The first-of-its-kind analysis (pdf), conducted by EcoShift on behalf of Friends of the Earth and the Center for Biological Diversity, models the life-cycle greenhouse gas pollution that would result from developing federally-controlled coal, oil shale, natural gas, crude oil, and tar sands.
It finds that allowing unleased publicly owned fossil fuels to be developed would release an estimated 450 billion tons of greenhouse gases into the atmosphere--and in turn "cripple the U.S.' ability to meet its obligations to avert the worst effects of the global climate crisis," according to a press statement.
The findings "are best understood in the context of global and national emissions limits, representing the maximum amount of greenhouse gases humanity can emit while limiting average global temperature rise to 2degC by 2100," EcoShift researchers explained in a fact sheet (pdf) accompanying the report. "The potential emissions from unleased federal fossil fuels are incompatible with any U.S. share of global carbon limits that would keep emissions below scientifically advised levels."
Specifically, the study shows that potential greenhouse gas emissions of both leased and unleased federal fossil fuels if developed would release up to 492 gigatons (Gt) (one gigaton equals 1 billion tons) of carbon dioxide equivalent pollution (CO2e); representing close to 50 percent of potential emissions from all remaining U.S. fossil fuels.
Of that amount, up to 450 Gt CO2e--the equivalent annual pollution of more than 118,000 coal-fired power plants--is contained in reserves that have not yet been leased to private industry for extraction.
And they must not be.
As Marissa Knodel, climate campaigner at Friends of the Earth, put it: "Each new lease puts us farther down the path toward climate catastrophe, and is a direct contradiction to the president's pledge to attack the climate crisis head-on."
"Our climate can't afford the pollution from more federal fossil fuel leasing," added Taylor McKinnon of the Center for Biological Diversity. "The natural place for President Obama to start leading the global fight to keep fossil fuels in the ground is on our public lands and oceans."
As Common Dreams previously reported, Greenpeace has called for a moratorium on federal coal leases, while Friends of the Earth and the Western Organization of Resource Councils sued the federal government last November over the environmental impacts of its coal-leasing program.
Last month, presidential candidate Hillary Clinton offered a vague response when asked, at a New Hampshire town hall meeting, whether she would "commit to banning fossil fuel extraction on public lands in this country."

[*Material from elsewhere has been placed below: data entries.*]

(** [date.fromisoformat]: a calendar date or an ISO week date, with or without separators. *)
Definition date_fromisoformat (s : string) : result date :=
  if negb (existsb (Z.eqb (py_len s)) [7; 8; 10]) then Raise ValueError
  else of_option ValueError
    (match parse_digits 4 0 s with
     | None => None
     | Some (year, s1) =>
         let dash := starts_with "-" s1 in
         let s2 := if dash then tail s1 else s1 in
         if starts_with "W" s2 then
           match parse_digits 2 0 (tail s2) with
           | None => None
           | Some (week, s3) =>
               match (if is_empty s3 then Some 1
                      else match eat_dash dash s3 with
                           | None => None
                           | Some s4 => option_map fst (parse_digits 1 0 s4)
                           end) with
               | None => None
               | Some day =>
                   match iso_week_date year week day with
                   | Some n => if in_date_range n then Some n else None
                   | None => None
                   end
               end
           end
         else
           match parse_digits 2 0 s2 with
           | None => None
           | Some (month, s3) =>
               match eat_dash dash s3 with
               | None => None
               | Some s4 =>
                   match parse_digits 2 0 s4 with
                   | None => None
                   | Some (day, _) => match date_new year month day with Ok n => Some n | Raise _ => None end
                   end
               end
           end
     end).

Example date_examples :
  date_isoformat UNIX_EPOCH = "1970-01-01" /\ date_fromisoformat "2024-02-29" = Ok 738945
  /\ date_fromisoformat "2023-02-29" = Raise ValueError /\ date_isoformat 738945 = "2024-02-29"
  /\ date_fromisoformat "2020-W53-7" = date_fromisoformat "2021-01-03" /\ date_isoformat MAX_DATE = "9999-12-31"
  /\ date_isoformat MIN_DATE = "0001-01-01" /\ date_weekday UNIX_EPOCH = 3.
Proof. vm_compute. split_and!; reflexivity. Qed.

(** ** Ordinals and civil dates *)

Lemma leap_year_days y : days_before_year (y + 1) = days_before_year y + (if is_leap y then 366 else 365).
Proof.
  unfold days_before_year, is_leap. replace (y + 1 - 1) with y by lia.
  pose proof (Z.div_mod (y - 1) 4). pose proof (Z.div_mod (y - 1) 100). pose proof (Z.div_mod (y - 1) 400).
  destruct (Z.eqb_spec (y mod 4) 0), (Z.eqb_spec (y mod 100) 0), (Z.eqb_spec (y mod 400) 0); cbn [andb orb negb];
    Z.div_mod_to_equations; lia.
Qed.

Lemma month_cases (P : Z -> Prop) :
  P 1 -> P 2 -> P 3 -> P 4 -> P 5 -> P 6 -> P 7 -> P 8 -> P 9 -> P 10 -> P 11 -> P 12 -> forall m, 1 <= m <= 12 -> P m.
Proof.
  intros. assert (m = 1 \/ m = 2 \/ m = 3 \/ m = 4 \/ m = 5 \/ m = 6 \/ m = 7 \/ m = 8 \/ m = 9 \/ m = 10 \/ m = 11 \/ m = 12) as Hm by lia.
  destruct_or? Hm; by subst.
Qed.

Lemma month_at_spec (leap : bool) n :
  0 <= n < (if leap then 366 else 365) ->
  let m := month_at 11 leap n 1 in 1 <= m <= 12 /\ days_before_month leap m <= n < days_before_month leap (m + 1).
Proof.
  intros Hn. cbn [month_at]. destruct leap;
    repeat match goal with
    | |- context [n <? ?x] => let v := eval vm_compute in x in change x with v; destruct (Z.ltb_spec n v)
    end;
    cbn zeta;
    repeat match goal with |- context [days_before_month ?l ?m] => let v := eval vm_compute in (days_before_month l m) in change (days_before_month l m) with v end;
    lia.
Qed.

(** The quotients of a year number split as in [ord2ymd]. *)
Lemma year_quotients a b c d :
  0 <= b <= 3 -> 0 <= c <= 24 -> 0 <= d <= 3 ->
  let y := a * 400 + b * 100 + c * 4 + d in
  days_before_year (y + 1) = 146097 * a + 36524 * b + 1461 * c + 365 * d
  /\ is_leap (y + 1) = (d =? 3) && (negb (c =? 24) || (b =? 3)).
Proof.
  intros Hb Hc Hd y. assert (y / 4 = 100 * a + 25 * b + c) as E4 by (symmetry; apply (Z.div_unique_pos _ _ _ d); lia).
  assert (y / 100 = 4 * a + b) as E100 by (symmetry; apply (Z.div_unique_pos _ _ _ (4 * c + d)); lia).
  assert (y / 400 = a) as E400 by (symmetry; apply (Z.div_unique_pos _ _ _ (100 * b + 4 * c + d)); lia).
  split.
  - unfold days_before_year. replace (y + 1 - 1) with y by lia. rewrite E4, E100, E400. lia.
  - unfold is_leap.
    assert ((y + 1) mod 4 = (d + 1) mod 4) as -> by (Z.div_mod_to_equations; lia).
    assert ((y + 1) mod 100 = (4 * c + d + 1) mod 100) as -> by (Z.div_mod_to_equations; lia).
    assert ((y + 1) mod 400 = (100 * b + 4 * c + d + 1) mod 400) as -> by (Z.div_mod_to_equations; lia).
    clear -Hb Hc Hd. destruct (Z.eqb_spec d 3) as [->|].
    + replace ((3 + 1) mod 4 =? 0) with true by reflexivity. cbn [andb]. destruct (Z.eqb_spec c 24) as [->|].
      * replace ((4 * 24 + 3 + 1) mod 100 =? 0) with true by reflexivity. cbn [negb orb].
        assert (b = 0 \/ b = 1 \/ b = 2 \/ b = 3) as Hcases by lia. destruct_or! Hcases; by subst.
      * cbn [negb orb]. rewrite (Z.mod_small (4 * c + 3 + 1) 100) by lia.
        by rewrite (proj2 (Z.eqb_neq (4 * c + 3 + 1) 0)) by lia.
    + rewrite (Z.mod_small (d + 1) 4) by lia. by rewrite (proj2 (Z.eqb_neq (d + 1) 0)) by lia.
Qed.
(* ===== verification/Csv.v ===== *)
(** * CSV text (what the adapters use of Python's [csv] and of text decoding)

    [csv.reader] in its default dialect is a state machine over the characters of each line, with one
    call at the end of the line; a quoted field may run over several lines.  [csv.DictReader] takes the
    first record as the header. *)

From S2P Require Import Prelude PyStr PyText Bytes.
From Stdlib Require Import Ascii Strings.Byte.
From Stdlib Require String.

(** ** UTF-8 and ASCII *)

(** [bytes.decode("utf-8", errors="strict")]; code points above U+00FF have no text in this model. *)
Fixpoint utf8_decode (bs : bytes) : result string :=
  match bs with
  | [] => Ok EmptyString
  | b :: bs' =>
      let v := Z_of_byte b in
      if v <? 128 then let! s := utf8_decode bs' in Ok (String (ascii_of_N (Z.to_N v)) s)
      else match bs' with
           | c :: bs2 =>
               let w := Z_of_byte c in
               if (194 <=? v) && (v <=? 195) && (128 <=? w) && (w <=? 191)
               then let! s := utf8_decode bs2 in Ok (String (ascii_of_N (Z.to_N ((v - 192) * 64 + (w - 128)))) s)
               else Raise UnicodeDecodeError
           | [] => Raise UnicodeDecodeError
           end
  end.

Fixpoint ascii_decode (bs : bytes) : result string :=
  match bs with
  | [] => Ok EmptyString
  | b :: bs' => if Z_of_byte b <? 128 then let! s := ascii_decode bs' in Ok (String (ascii_of_N (Byte.to_N b)) s) else Raise UnicodeDecodeError
  end.

(** ** Lines *)

(** The lines of [StringIO(text, newline="")], with their terminators. *)
Fixpoint split_lines (s : string) : list string :=
  match s with
  | EmptyString => []
  | String c s' =>
      if code c =? 10 then String c EmptyString :: split_lines s'
      else if code c =? 13 then
        match s' with
        | String d s2 => if code d =? 10 then String c (String d EmptyString) :: split_lines s2
                         else String c EmptyString :: split_lines s'
        | EmptyString => [String c EmptyString]
        end
      else match split_lines s' with
           | l :: ls => String c l :: ls
           | [] => [String c EmptyString]
           end
  end.

(** ** The reader *)

Inductive CsvState :=
| START_RECORD | START_FIELD | IN_FIELD | IN_QUOTED_FIELD | QUOTE_IN_QUOTED_FIELD | EAT_CRNL.

(** The state, the fields of the record, and the characters of the field, both latest first. *)
Record Parser := mk_parser { ps_state : CsvState; ps_fields : list string; ps_field : list ascii }.

Definition FIELD_LIMIT : Z := 131072.

Definition text_of_chars (l : list ascii) : string := String.string_of_list_ascii (rev l).
Definition save_field (next : CsvState) (p : Parser) : Parser := mk_parser next (text_of_chars (ps_field p) :: ps_fields p) [].
Definition add_char (next : CsvState) (c : ascii) (p : Parser) : result Parser :=
  if FIELD_LIMIT <=? Z.of_nat (length (ps_field p)) then Raise CsvError else Ok (mk_parser next (ps_fields p) (c :: ps_field p)).
Definition to_state (next : CsvState) (p : Parser) : Parser := mk_parser next (ps_fields p) (ps_field p).

Definition is_newline (c : ascii) : bool := (code c =? 10) || (code c =? 13).
Definition is_quote (c : ascii) : bool := code c =? 34.
Definition is_comma (c : ascii) : bool := code c =? 44.

(** [parse_process_char] on a character. *)
Definition process_char (c : ascii) (p : Parser) : result Parser :=
  let start_field p :=
    if is_newline c then Ok (save_field EAT_CRNL p)
    else if is_quote c then Ok (to_state IN_QUOTED_FIELD p)
    else if is_comma c then Ok (save_field START_FIELD p)
    else add_char IN_FIELD c p in
  match ps_state p with
  | START_RECORD => if is_newline c then Ok (to_state EAT_CRNL p) else start_field p
  | START_FIELD => start_field p
  | IN_FIELD =>
      if is_newline c then Ok (save_field EAT_CRNL p)
      else if is_comma c then Ok (save_field START_FIELD p)
      else add_char IN_FIELD c p
  | IN_QUOTED_FIELD => if is_quote c then Ok (to_state QUOTE_IN_QUOTED_FIELD p) else add_char IN_QUOTED_FIELD c p
  | QUOTE_IN_QUOTED_FIELD =>
      if is_quote c then add_char IN_QUOTED_FIELD c p
      else if is_comma c then Ok (save_field START_FIELD p)
      else if is_newline c then Ok (save_field EAT_CRNL p)
      else add_char IN_FIELD c p
  | EAT_CRNL => if is_newline c then Ok p else Raise CsvError
  end.

(** [parse_process_char] at the end of a line. *)
Definition process_eol (p : Parser) : Parser :=
  match ps_state p with
  | START_RECORD => p
  | START_FIELD | IN_FIELD | QUOTE_IN_QUOTED_FIELD => save_field START_RECORD p
  | IN_QUOTED_FIELD => p
  | EAT_CRNL => to_state START_RECORD p
  end.

Fixpoint process_line (line : string) (p : Parser) : result Parser :=
  match line with
  | EmptyString => Ok (process_eol p)
  | String c line' => let! p' := process_char c p in process_line line' p'
  end.

Definition new_parser : Parser := mk_parser START_RECORD [] [].

(** The records a reader yields, in order, and the exception that ends them, if any.  A record ends when
    the parser is back at its start. *)
Fixpoint read_records (lines : list string) (p : Parser) : list (list string) * option exn :=
  match lines with
  | [] =>
      match ps_state p with
      | IN_QUOTED_FIELD => ([rev (ps_fields (save_field START_RECORD p))], None)
      | _ => (match ps_field p with [] => [] | _ => [rev (ps_fields (save_field START_RECORD p))] end, None)
      end
  | line :: lines' =>
      match process_line line p with
      | Raise e => ([], Some e)
      | Ok p' =>
          match ps_state p' with
          | START_RECORD => let '(rest, e) := read_records lines' new_parser in (rev (ps_fields p') :: rest, e)
          | _ => read_records lines' p'
          end
      end
  end.

Definition csv_records (text : string) : list (list string) * option exn := read_records (split_lines text) new_parser.

(** [list(csv.reader(...))]. *)
Definition csv_list (text : string) : result (list (list string)) :=
  match csv_records text with (rows, None) => Ok rows | (_, Some e) => Raise e end.

(** ** [csv.DictReader] *)

(** A row: the cells under the header, [None] where the record is short, and the surplus cells. *)
Record DictRow := mk_row { dr_cells : list (string * option string); dr_rest : list string }.

Fixpoint zip_cells (header record : list string) : list (string * option string) :=
  match header, record with
  | [], _ => []
  | h :: header', [] => (h, None) :: zip_cells header' []
  | h :: header', v :: record' => (h, Some v) :: zip_cells header' record'
  end.

Definition dict_row (header record : list string) : DictRow :=
  mk_row (zip_cells header record) (drop (length header) record).

(** A later column of the same name replaces an earlier one. *)
Fixpoint cell (name : string) (cells : list (string * option string)) : option (option string) :=
  match cells with
  | [] => None
  | (h, v) :: l => match cell name l with Some w => Some w | None => if String.eqb name h then Some v else None end
  end.

(** The header and the rows that iteration yields: blank records are skipped, and the header is the first
    record even when it is blank. *)
Definition dict_reader (text : string) : option (list string) * list DictRow * option exn :=
  match csv_records text with
  | ([], e) => (None, [], e)
  | (header :: records, e) =>
      (Some header, map (dict_row header) (List.filter (fun r => match r with [] => false | _ => true end) records), e)
  end.

Example csv_examples :
  let nl := String "010" EmptyString in let cr := String "013" EmptyString in let q := String "034" EmptyString in
  csv_list ("a,b" +:+ nl +:+ "1," +:+ cr +:+ nl +:+ nl +:+ q +:+ "x,y" +:+ q +:+ q +:+ nl +:+ "z" +:+ q +:+ ",w")
  = Ok [["a"; "b"]; ["1"; ""]; []; ["x,y" +:+ q +:+ nl +:+ "z"; "w"]]
  /\ csv_list "" = Ok [] /\ csv_list (q +:+ "open") = Ok [["open"]]
  /\ dict_row ["a"; "b"] ["1"; "2"; "3"] = mk_row [("a", Some "1"); ("b", Some "2")] ["3"]
  /\ cell "b" (dr_cells (dict_row ["a"; "b"] ["1"])) = Some None.
Proof. vm_compute. split_and!; reflexivity. Qed.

"The answer is not until we got the alternatives in place, and that may not be a satisfactory answer to you but I think I would have to take the responsible answer," Clinton said. "I am 100 percent in favor of accelerating the development of solar, wind, advanced biofuels, energy efficiency, everything we can do. And I would hope that we could get to the point that you made which is looking at the public lands and cutting back over time, phasing out the extraction of fossil fuels."
Writing for Grist in May, Ben Adler wrote: "One way [Bernie] Sanders could set himself apart as the greenest candidate would be to propose clamping down on domestic fossil fuel extraction, especially on federal lands and waters -- something a president could move on without congressional approval. Sanders has not spoken up about the extraction issue in general, but he could call for a moratorium on fossil fuel leasing offshore or on federal land."